=== EXERCISE MATERIALS ===

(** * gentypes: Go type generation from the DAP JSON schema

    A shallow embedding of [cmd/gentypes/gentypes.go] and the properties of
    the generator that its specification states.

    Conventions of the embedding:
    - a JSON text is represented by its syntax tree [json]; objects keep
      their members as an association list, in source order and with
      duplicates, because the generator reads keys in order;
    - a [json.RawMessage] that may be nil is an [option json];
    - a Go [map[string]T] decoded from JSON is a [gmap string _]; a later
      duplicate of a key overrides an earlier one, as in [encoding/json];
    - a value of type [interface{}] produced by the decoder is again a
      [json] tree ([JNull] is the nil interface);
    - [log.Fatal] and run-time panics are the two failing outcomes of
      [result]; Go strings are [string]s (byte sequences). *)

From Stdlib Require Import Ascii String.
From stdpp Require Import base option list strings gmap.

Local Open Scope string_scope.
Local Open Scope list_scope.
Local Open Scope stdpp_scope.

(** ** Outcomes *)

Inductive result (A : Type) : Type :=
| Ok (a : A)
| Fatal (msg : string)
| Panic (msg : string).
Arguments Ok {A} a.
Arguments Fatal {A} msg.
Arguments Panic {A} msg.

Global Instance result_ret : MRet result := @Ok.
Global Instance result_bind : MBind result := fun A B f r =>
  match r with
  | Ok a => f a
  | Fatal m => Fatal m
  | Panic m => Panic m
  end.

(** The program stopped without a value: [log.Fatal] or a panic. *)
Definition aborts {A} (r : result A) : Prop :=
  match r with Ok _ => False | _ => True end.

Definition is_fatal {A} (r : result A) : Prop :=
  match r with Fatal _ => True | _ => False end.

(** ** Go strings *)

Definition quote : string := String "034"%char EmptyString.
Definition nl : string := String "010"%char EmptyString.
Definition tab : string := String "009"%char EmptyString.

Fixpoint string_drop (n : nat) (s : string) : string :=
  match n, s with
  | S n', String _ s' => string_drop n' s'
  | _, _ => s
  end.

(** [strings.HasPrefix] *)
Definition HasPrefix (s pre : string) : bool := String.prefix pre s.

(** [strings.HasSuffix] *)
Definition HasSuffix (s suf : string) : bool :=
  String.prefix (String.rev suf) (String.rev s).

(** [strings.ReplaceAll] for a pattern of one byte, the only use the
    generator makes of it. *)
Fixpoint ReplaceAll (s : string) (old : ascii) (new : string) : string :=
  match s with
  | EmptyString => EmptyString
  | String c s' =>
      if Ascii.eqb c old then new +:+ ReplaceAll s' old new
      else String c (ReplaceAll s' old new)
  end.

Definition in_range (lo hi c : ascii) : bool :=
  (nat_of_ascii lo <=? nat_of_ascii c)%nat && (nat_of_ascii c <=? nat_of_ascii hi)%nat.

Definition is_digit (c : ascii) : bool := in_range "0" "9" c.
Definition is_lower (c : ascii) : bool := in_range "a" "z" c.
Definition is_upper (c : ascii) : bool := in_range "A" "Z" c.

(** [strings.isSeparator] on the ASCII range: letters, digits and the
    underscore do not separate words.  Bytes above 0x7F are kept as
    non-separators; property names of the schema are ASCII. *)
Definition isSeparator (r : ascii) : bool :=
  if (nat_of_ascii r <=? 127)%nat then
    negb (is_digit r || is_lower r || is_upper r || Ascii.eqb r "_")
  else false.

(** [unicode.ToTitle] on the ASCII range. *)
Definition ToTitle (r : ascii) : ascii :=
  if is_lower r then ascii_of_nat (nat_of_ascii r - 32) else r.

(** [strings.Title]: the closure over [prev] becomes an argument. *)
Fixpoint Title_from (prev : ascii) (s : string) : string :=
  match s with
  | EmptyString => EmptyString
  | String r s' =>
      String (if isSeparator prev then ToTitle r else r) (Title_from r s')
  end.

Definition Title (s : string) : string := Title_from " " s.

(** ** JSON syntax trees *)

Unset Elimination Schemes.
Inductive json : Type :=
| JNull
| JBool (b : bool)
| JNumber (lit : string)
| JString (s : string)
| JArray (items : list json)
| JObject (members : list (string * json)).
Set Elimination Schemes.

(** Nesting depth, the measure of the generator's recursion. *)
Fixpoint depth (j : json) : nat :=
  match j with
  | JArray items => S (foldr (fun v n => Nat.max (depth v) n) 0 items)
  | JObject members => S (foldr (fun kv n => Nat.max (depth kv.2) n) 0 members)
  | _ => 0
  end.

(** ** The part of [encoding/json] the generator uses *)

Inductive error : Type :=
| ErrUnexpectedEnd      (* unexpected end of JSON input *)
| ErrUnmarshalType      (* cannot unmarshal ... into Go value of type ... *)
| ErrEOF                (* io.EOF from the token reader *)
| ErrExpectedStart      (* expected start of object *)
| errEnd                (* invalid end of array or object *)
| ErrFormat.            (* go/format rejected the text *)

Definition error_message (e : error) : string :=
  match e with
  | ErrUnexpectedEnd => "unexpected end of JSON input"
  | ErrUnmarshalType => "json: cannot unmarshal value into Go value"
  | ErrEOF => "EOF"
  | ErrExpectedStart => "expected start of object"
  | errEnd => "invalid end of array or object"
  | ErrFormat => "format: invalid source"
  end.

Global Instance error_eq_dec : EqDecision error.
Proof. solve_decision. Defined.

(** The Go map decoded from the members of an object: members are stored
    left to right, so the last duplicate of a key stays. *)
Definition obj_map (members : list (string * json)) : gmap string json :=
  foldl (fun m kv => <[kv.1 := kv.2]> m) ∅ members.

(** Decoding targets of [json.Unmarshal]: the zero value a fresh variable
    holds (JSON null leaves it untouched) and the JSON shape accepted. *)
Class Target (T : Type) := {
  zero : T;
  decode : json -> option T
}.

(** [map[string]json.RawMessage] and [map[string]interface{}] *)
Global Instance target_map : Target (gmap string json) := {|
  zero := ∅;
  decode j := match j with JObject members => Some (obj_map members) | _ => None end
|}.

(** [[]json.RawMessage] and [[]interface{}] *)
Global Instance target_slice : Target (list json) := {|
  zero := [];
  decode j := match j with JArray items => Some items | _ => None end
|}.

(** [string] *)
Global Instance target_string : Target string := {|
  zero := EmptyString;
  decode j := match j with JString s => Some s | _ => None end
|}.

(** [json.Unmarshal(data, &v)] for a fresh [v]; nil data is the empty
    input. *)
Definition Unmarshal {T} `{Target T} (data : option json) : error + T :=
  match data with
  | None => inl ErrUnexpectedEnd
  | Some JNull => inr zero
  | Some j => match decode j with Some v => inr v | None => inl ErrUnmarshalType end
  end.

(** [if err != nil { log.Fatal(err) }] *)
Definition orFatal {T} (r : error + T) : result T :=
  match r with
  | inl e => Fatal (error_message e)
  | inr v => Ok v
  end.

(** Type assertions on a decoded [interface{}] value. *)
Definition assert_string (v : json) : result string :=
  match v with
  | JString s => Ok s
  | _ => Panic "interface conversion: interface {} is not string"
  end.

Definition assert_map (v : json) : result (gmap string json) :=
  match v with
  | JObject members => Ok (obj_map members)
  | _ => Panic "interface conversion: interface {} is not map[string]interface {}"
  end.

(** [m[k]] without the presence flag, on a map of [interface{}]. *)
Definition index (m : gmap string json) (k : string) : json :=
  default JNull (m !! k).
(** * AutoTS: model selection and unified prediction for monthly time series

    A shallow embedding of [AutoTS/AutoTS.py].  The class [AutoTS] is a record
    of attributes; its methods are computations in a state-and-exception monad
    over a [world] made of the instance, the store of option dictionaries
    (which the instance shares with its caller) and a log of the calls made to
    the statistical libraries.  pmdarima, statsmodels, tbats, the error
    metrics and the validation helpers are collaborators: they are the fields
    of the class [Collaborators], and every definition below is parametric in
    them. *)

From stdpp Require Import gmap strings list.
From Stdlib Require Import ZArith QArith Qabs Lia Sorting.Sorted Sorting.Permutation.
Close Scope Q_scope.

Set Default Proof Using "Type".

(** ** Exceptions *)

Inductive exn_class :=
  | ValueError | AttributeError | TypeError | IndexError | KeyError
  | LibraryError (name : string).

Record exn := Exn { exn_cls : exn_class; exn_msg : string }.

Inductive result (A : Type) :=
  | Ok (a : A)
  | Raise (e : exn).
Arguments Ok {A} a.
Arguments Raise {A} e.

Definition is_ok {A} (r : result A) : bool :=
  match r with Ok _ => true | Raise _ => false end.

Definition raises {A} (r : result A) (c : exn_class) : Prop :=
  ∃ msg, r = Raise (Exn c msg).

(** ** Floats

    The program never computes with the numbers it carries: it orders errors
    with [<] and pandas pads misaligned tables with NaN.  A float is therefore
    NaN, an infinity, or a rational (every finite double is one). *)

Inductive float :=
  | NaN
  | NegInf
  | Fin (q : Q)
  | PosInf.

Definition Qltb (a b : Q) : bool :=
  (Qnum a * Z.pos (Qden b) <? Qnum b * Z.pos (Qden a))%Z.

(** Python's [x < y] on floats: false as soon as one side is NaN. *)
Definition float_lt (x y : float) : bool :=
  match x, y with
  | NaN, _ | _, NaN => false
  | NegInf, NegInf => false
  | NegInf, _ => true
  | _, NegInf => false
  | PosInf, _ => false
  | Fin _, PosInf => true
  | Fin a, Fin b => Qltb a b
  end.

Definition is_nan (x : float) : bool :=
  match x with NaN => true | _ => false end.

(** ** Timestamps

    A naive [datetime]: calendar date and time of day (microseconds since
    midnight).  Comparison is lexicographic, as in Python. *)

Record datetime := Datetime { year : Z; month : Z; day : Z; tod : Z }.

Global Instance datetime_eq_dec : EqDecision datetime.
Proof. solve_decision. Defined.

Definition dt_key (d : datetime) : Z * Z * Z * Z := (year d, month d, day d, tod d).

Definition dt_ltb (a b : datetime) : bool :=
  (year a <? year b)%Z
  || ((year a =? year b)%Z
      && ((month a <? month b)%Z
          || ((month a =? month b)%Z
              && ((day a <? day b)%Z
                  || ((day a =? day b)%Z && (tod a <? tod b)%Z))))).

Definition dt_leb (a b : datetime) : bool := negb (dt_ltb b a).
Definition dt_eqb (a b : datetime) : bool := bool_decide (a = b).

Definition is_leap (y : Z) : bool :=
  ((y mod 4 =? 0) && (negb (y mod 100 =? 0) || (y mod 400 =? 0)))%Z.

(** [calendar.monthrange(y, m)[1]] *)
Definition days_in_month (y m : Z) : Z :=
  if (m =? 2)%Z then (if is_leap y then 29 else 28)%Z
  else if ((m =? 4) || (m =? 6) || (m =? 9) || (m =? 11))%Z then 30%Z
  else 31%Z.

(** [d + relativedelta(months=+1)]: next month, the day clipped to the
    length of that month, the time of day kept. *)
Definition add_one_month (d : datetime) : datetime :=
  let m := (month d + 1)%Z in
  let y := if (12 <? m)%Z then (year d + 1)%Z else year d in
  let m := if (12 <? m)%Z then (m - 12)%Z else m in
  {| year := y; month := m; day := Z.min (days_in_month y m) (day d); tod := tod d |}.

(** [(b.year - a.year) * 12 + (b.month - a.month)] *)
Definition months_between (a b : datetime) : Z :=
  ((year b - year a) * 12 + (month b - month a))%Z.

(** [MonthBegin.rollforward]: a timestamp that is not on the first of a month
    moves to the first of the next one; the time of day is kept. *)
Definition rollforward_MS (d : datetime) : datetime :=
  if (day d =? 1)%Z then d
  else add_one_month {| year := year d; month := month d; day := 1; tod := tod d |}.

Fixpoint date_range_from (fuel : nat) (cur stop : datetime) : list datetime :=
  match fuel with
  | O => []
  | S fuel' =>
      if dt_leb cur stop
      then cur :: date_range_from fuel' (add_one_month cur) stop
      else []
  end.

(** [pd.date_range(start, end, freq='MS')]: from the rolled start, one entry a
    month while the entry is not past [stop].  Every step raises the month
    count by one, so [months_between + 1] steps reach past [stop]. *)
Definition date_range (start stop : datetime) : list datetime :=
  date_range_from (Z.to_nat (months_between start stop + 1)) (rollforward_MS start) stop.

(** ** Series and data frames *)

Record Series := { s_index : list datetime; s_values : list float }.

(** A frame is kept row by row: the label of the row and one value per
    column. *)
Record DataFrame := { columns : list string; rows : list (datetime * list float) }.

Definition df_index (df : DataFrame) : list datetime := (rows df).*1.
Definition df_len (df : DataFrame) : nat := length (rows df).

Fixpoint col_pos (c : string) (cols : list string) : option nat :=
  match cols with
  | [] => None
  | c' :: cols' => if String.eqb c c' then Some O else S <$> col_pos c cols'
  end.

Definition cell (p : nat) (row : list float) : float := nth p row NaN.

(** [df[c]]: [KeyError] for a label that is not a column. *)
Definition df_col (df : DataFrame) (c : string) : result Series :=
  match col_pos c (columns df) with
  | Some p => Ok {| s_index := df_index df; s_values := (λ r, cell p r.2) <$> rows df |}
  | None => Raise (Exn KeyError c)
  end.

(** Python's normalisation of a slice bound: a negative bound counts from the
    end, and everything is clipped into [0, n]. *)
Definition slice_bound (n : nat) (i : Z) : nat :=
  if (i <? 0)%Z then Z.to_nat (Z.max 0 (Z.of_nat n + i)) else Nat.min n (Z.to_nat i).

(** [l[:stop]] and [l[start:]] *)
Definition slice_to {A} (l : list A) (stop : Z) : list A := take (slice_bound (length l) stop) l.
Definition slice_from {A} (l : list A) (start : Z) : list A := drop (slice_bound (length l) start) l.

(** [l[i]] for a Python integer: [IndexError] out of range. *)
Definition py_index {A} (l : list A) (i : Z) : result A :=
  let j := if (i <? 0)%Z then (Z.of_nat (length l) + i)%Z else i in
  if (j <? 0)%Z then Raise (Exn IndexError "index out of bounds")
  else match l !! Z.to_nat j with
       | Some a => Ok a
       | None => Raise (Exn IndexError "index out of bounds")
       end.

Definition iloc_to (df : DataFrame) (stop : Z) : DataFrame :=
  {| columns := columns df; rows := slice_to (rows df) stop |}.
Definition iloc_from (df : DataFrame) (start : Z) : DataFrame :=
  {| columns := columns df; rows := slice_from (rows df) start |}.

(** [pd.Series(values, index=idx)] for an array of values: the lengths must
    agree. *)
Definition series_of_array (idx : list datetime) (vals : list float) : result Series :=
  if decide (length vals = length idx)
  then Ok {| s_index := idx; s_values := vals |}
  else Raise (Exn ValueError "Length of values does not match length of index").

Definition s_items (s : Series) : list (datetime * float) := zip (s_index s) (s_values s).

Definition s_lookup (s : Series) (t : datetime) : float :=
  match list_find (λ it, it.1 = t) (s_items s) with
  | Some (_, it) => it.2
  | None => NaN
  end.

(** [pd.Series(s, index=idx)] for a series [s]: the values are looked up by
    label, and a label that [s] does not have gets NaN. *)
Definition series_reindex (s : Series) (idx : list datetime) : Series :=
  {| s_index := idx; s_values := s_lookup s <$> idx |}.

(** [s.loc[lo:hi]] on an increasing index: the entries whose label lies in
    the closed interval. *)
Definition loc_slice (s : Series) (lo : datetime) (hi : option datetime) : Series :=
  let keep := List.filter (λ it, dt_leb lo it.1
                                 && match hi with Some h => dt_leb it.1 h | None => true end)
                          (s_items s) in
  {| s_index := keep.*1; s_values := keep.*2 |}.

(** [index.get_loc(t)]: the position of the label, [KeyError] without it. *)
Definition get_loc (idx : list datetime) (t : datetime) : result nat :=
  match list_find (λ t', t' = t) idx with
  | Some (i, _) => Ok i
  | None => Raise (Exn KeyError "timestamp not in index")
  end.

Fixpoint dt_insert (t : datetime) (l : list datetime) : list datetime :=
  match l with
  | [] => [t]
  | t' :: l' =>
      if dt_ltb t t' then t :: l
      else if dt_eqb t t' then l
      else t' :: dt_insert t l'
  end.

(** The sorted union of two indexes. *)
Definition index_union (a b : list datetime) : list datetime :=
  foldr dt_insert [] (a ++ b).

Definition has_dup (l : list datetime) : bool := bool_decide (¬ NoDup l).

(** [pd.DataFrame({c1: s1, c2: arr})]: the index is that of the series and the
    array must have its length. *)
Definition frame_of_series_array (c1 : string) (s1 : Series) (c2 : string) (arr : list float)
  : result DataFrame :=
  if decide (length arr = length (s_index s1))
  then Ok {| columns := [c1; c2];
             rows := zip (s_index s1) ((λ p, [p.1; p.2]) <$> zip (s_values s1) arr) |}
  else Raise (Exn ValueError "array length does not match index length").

===

WORK REQUEST: Look at the material above and copy, word for word, its lines from the first through the one containing "duplicates, because the".

ANSWER:
(** * gentypes: Go type generation from the DAP JSON schema

    A shallow embedding of [cmd/gentypes/gentypes.go] and the properties of
    the generator that its specification states.

    Conventions of the embedding:
    - a JSON text is represented by its syntax tree [json]; objects keep
      their members as an association list, in source order and with
      duplicates, because the generator reads keys in order;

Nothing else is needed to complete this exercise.